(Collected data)
#####
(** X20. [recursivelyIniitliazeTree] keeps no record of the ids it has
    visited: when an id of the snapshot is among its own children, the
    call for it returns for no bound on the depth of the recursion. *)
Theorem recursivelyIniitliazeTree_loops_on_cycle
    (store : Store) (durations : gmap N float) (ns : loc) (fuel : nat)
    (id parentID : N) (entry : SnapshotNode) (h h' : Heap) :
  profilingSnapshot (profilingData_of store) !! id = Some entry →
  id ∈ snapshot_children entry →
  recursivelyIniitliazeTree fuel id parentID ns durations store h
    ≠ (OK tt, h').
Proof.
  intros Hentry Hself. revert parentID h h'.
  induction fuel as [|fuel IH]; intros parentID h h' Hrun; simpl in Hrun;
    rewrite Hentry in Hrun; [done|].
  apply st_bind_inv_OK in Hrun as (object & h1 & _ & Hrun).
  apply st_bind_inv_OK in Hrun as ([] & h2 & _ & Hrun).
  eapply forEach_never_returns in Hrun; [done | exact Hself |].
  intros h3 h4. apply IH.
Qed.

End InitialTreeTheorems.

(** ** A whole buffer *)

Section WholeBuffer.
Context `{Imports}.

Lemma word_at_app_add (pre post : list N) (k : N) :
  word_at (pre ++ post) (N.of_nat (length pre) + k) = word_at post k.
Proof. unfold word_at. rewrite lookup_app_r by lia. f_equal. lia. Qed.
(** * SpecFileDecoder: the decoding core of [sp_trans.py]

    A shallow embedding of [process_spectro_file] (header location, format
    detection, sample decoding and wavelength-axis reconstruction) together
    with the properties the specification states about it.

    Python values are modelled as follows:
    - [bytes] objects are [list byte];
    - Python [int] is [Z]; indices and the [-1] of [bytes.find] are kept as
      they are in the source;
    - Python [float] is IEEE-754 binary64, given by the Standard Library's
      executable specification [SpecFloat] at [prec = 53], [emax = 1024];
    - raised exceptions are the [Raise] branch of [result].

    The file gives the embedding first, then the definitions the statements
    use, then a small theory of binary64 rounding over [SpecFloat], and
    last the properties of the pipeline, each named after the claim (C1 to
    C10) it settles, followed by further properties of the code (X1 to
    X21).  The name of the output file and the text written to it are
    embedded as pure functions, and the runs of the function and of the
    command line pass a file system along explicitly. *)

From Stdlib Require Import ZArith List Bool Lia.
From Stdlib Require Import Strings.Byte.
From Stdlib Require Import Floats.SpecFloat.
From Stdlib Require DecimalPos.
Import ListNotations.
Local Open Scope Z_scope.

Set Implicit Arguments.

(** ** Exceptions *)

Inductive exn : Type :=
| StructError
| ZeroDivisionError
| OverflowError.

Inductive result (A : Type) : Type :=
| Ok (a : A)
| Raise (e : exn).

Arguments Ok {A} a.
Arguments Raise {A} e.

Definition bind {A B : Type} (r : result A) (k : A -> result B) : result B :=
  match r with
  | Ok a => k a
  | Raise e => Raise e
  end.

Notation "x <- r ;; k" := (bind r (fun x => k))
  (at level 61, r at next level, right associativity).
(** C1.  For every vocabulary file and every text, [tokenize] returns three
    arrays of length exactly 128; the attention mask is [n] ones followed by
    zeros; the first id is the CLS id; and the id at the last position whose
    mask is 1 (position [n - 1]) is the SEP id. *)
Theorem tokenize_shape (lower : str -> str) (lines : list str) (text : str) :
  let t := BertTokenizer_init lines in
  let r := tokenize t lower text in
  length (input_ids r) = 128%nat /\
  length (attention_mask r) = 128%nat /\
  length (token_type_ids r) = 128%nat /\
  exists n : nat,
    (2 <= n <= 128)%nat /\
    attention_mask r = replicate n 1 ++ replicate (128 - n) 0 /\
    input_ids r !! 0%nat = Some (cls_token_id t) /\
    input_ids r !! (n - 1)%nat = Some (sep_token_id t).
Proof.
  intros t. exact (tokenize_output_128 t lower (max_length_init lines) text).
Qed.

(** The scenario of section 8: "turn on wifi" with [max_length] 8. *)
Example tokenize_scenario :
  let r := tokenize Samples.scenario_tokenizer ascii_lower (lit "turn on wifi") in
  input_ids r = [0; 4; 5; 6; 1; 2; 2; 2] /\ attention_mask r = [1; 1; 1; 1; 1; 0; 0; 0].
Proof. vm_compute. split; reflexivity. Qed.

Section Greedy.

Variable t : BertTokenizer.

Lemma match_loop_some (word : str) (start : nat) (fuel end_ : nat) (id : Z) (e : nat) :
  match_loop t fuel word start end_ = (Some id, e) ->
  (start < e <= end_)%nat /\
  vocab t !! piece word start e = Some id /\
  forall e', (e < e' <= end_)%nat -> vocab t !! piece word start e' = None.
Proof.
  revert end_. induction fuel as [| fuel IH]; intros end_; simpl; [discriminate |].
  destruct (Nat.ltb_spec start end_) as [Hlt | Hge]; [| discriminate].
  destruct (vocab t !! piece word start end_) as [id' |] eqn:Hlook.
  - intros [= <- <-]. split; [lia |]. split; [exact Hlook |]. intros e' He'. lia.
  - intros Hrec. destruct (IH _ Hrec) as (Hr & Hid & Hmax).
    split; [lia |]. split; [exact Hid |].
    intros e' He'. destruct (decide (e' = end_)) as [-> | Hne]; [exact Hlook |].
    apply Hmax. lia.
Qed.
#####
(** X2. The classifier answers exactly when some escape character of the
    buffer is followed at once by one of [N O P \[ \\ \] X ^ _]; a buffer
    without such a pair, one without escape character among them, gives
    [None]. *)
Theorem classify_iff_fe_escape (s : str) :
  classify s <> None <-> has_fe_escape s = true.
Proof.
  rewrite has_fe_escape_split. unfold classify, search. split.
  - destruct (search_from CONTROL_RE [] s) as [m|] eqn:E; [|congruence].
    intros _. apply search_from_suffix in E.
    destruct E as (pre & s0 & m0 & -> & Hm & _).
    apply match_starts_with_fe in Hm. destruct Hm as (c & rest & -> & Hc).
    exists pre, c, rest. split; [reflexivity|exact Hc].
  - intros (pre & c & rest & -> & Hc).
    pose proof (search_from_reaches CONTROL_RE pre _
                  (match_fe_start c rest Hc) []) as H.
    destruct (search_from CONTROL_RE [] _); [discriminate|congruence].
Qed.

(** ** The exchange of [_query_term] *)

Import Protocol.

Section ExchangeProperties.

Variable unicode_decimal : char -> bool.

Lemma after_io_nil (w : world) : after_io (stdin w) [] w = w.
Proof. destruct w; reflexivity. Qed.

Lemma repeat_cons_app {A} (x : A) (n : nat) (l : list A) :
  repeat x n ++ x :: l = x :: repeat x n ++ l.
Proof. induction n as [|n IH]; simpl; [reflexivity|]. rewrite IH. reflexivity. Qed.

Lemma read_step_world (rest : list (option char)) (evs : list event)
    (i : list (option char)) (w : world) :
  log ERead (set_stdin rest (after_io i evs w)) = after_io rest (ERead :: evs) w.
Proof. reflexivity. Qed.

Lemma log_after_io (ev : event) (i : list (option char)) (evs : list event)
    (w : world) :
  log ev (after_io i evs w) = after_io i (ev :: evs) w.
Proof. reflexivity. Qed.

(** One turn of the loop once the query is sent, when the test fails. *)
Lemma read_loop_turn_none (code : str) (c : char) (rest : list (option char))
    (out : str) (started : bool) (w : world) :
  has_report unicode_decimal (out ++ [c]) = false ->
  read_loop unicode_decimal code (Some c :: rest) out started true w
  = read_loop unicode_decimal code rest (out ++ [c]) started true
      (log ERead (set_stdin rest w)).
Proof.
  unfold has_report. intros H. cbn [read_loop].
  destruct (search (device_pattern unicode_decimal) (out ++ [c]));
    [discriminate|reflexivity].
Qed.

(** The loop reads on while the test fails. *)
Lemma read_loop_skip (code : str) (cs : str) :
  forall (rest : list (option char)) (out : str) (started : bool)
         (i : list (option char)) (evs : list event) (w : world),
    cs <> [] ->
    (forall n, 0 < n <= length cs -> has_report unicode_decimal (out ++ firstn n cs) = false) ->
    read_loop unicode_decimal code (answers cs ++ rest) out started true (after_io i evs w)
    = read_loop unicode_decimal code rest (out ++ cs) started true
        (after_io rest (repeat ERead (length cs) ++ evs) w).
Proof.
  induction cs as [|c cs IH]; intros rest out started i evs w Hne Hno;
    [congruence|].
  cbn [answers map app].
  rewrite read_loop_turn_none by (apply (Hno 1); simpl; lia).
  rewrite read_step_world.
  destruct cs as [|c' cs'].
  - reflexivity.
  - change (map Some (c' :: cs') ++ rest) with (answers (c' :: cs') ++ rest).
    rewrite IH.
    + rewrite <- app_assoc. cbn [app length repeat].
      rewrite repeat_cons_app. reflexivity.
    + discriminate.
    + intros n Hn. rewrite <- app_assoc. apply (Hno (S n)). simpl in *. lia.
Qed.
#####
**INSTRUCTIONS FOR THE TASK**
The word "revert" occurs on some lines of the data. Give the number of those lines only.

**TASK SOLUTION**
2